Japan's ODA for MNCH often integrates other relevant topics to achieve comprehensive health outcomes, such as:
- Nutrition: Addressing malnutrition is considered essential to improving maternal and child health. In the Japanese context. Nutritional interventions might include providing adequate food supplies, promoting breastfeeding, and improving nutritional education;
- WASH: Clean water, sanitation, and good hygiene practices are vital to prevent diseases that can impact maternal, newborn, and child health. Japan’s ODA often supports projects related to WASH in the context of MNCH;
- Infectious Diseases: Japan's assistance also links MNCH to the fight against infectious diseases, including HIV/AIDS, tuberculosis, and malaria, as these diseases can have a significant impact on maternal and child health; and
- Education: Japanese ODA emphasizes the importance of girls' education in improving MNCH. Educated girls and women are more likely to access health services and make informed decisions about their health and the health of their children.
Bilateral funding from Japan more than doubled in 2021. It is important to note that around US$100 million of Japan’s 2021 funding to MNCH came from a COVID-19 response-related loan to improve the implementation of health policies.
The largest share of Japan’s allocable bilateral ODA in 2021 went to LMICs. This was due in large part to Japan’s focus on Asian countries. The largest funding to both maternal and newborn health and child health ODA in 2021 came from health policy and administrative management, followed by basic health infrastructure, and basic nutrition. This is in line with Japan’s general approach of funding interconnected global health issues through comprehensive health systems strengthening.

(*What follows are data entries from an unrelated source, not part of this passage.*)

(** C35: the recursive matcher of [grep] decides the reference semantics of
    patterns: [match(re, text)] is true exactly when some part of the text -
    at its start after [^], up to its end before a final [$] - is one of the
    strings the pattern denotes, [c*] standing for any number of [c] and [.]
    for any character. *)
Theorem match_decides re text : match_ re text = true <-> match_spec re text.
Proof.
  unfold match_, match_spec. destruct re as [|c re]; [apply match_from_spec|]. destruct (c =? ch_caret); [apply matchhere_spec|apply match_from_spec].
Qed.

(** ** The search loop *)

(** The complete lines of a text, and what follows the last newline. *)
Fixpoint lines_of (bs : list Z) : list (list Z) * list Z :=
  match bs with
  | [] => ([], [])
  | b :: bs =>
      let (ls, left) := lines_of bs in
      if b =? 10 then ([] :: ls, left) else
      match ls with l :: ls => ((b :: l) :: ls, left) | [] => ([], b :: left) end
  end.
Definition print_lines (pattern : list Z) (ls : list (list Z)) : list Z :=
  concat ((fun l => l ++ [10]) <$> filter (fun l => match_ pattern l = true) ls).

Definition no_nul (bs : list Z) : Prop := Forall (fun b => b <> 0) bs.

Lemma print_lines_cons pattern l ls :
  print_lines pattern (l :: ls) = (if match_ pattern l then l ++ [10] else []) ++ print_lines pattern ls.
Proof. unfold print_lines. destruct (match_ pattern l) eqn:E; [by rewrite filter_cons_True|]. rewrite filter_cons_False; [done|congruence]. Qed.
Lemma print_lines_app pattern ls ls' : print_lines pattern (ls ++ ls') = print_lines pattern ls ++ print_lines pattern ls'.
Proof. unfold print_lines. by rewrite filter_app, fmap_app, concat_app. Qed.

Lemma break_line_lines p :
  no_nul p ->
  match break_line p with
  | Some (l, rest) => (lines_of p).1 = l :: (lines_of rest).1 /\ (lines_of p).2 = (lines_of rest).2 /\ (length rest < length p)%nat /\ no_nul rest
  | None => lines_of p = ([], p)
  end.
Proof.
  induction p as [|b p IH]; intros Hn; [done|]. apply Forall_cons in Hn as [Hb Hn]. specialize (IH Hn). cbn [break_line lines_of].
  apply Z.eqb_neq in Hb as ->. destruct (b =? 10) eqn:E; [destruct (lines_of p); cbn; split_and!; (done || lia)|].
  destruct (break_line p) as [[l rest]|].
  - destruct IH as (E1 & E2 & Hl & Hr). destruct (lines_of p) as [ls left]. cbn in *. rewrite E1. cbn. split_and!; (done || lia).
  - by rewrite IH.
Qed.

Lemma grep_lines_spec fuel pattern p :
  no_nul p -> (length p <= fuel)%nat -> grep_lines fuel pattern p = (print_lines pattern (lines_of p).1, (lines_of p).2).
Proof.
  revert p. induction fuel as [|fuel IH]; intros p Hn Hl; [destruct p; [done|cbn in Hl; lia]|]. cbn [grep_lines].
  pose proof (break_line_lines p Hn) as Hb. destruct (break_line p) as [[l rest]|]; [|by rewrite Hb].
  destruct Hb as (-> & -> & Hlt & Hr). rewrite IH by (done || lia). by rewrite print_lines_cons.
Qed.

Lemma lines_of_app a b :
  (lines_of (a ++ b)).1 = (lines_of a).1 ++ (lines_of ((lines_of a).2 ++ b)).1 /\ (lines_of (a ++ b)).2 = (lines_of ((lines_of a).2 ++ b)).2.
Proof.
  induction a as [|x a IH]; [done|]. cbn [lines_of app]. destruct (lines_of (a ++ b)) as [ls left]. destruct (lines_of a) as [la lefta]. cbn in IH.
  destruct (x =? 10) eqn:Ex.
  - cbn. destruct IH as [-> ->]. done.
  - destruct la as [|l la]; cbn in *.
    + destruct IH as [-> ->]. rewrite Ex. by destruct (lines_of (lefta ++ b)) as [[|] ?].
    + by destruct IH as [-> ->].
Qed.

Lemma lines_left bs : lines_of (lines_of bs).2 = ([], (lines_of bs).2).
Proof.
  induction bs as [|b bs IH]; [done|]. cbn [lines_of]. destruct (lines_of bs) as [ls left]. cbn in IH. destruct (b =? 10) eqn:E; [done|].
  destruct ls; [|done]. cbn [snd lines_of]. by rewrite IH, E.
Qed.
Lemma left_no_nul bs : no_nul bs -> no_nul (lines_of bs).2.
Proof.
  induction 1 as [|b bs Hb _ IH]; [constructor|]. cbn [lines_of]. destruct (lines_of bs) as [ls left]. cbn in IH. destruct (b =? 10); [done|].
  destruct ls; [by constructor|done].
Qed.
(** A partial line is the start of the next complete one. *)
Lemma first_line_long buf x l ls : (lines_of buf).1 = [] -> (lines_of (buf ++ x)).1 = l :: ls -> (length buf <= length l)%nat.
Proof.
  revert l ls. induction buf as [|b buf IH]; intros l ls Hb E; [cbn; lia|]. cbn [lines_of app] in *.
  destruct (lines_of buf) as [lb leftb]. destruct (lines_of (buf ++ x)) as [lx leftx]. destruct (b =? 10); [done|].
  destruct lb; [|done]. destruct lx as [|l' lx]; [done|]. cbn in E. injection E as <- <-. cbn [length]. specialize (IH l' lx eq_refl eq_refl). lia.
Qed.

Lemma grep_loop_prints fuel ks pattern buf input :
  lines_of buf = ([], buf) -> no_nul (buf ++ input) -> Forall (fun l => (length l < bufsize - 1)%nat) (lines_of (buf ++ input)).1 ->
  (length input < fuel)%nat -> grep_loop fuel ks pattern buf input = Some (print_lines pattern (lines_of (buf ++ input)).1).
Proof.
  revert ks buf input. induction fuel as [|fuel IH]; intros ks buf input Hb Hn HF Hfu; [lia|]. cbn [grep_loop].
  set (n := read_len _ _ _). destruct (Nat.eqb_spec n 0) as [E|E].
  - destruct (lines_of (buf ++ input)) as [[|l ls] left] eqn:El; [done|]. exfalso. cbn in HF. apply Forall_cons in HF as [Hl _].
    assert ((lines_of (buf ++ input)).1 = l :: ls) as E1 by (by rewrite El).
    pose proof (first_line_long buf input l ls ltac:(by rewrite Hb) E1) as Hlen.
    unfold n, read_len in E. destruct input as [|b input]; [rewrite app_nil_r, Hb in El; done|]. cbn [length] in E. unfold bufsize in *. lia.
  - assert (Hle : (n <= length input)%nat) by (unfold n, read_len; lia).
    assert (buf ++ input = (buf ++ take n input) ++ drop n input) as Ei by (by rewrite <- app_assoc, take_drop).
    rewrite Ei in Hn, HF |- *. set (buf' := buf ++ take n input) in *. pose proof (lines_of_app buf' (drop n input)) as [E1 _].
    rewrite E1 in HF |- *. apply Forall_app in HF as [_ HF]. apply Forall_app in Hn as [Hn1 Hn2].
    rewrite grep_lines_spec by done. rewrite IH; [cbn; by rewrite print_lines_app|apply lines_left| |done|rewrite length_drop; lia].
    apply Forall_app. split; [by apply left_no_nul|done].
Qed.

ODA to MNCH is estimated using the Muskoka2 methodology which estimates the proportion that each relevant OECD CRS purpose code contributes to reproductive health (RH), maternal and newborn health (MNH), and child health (CH). Disbursements that benefit MNCH were determined using CRS purpose codes for all donors except GAVI, UNFPA, and UNICEF, for which fixed percentages of disbursements were considered to benefit MNCH.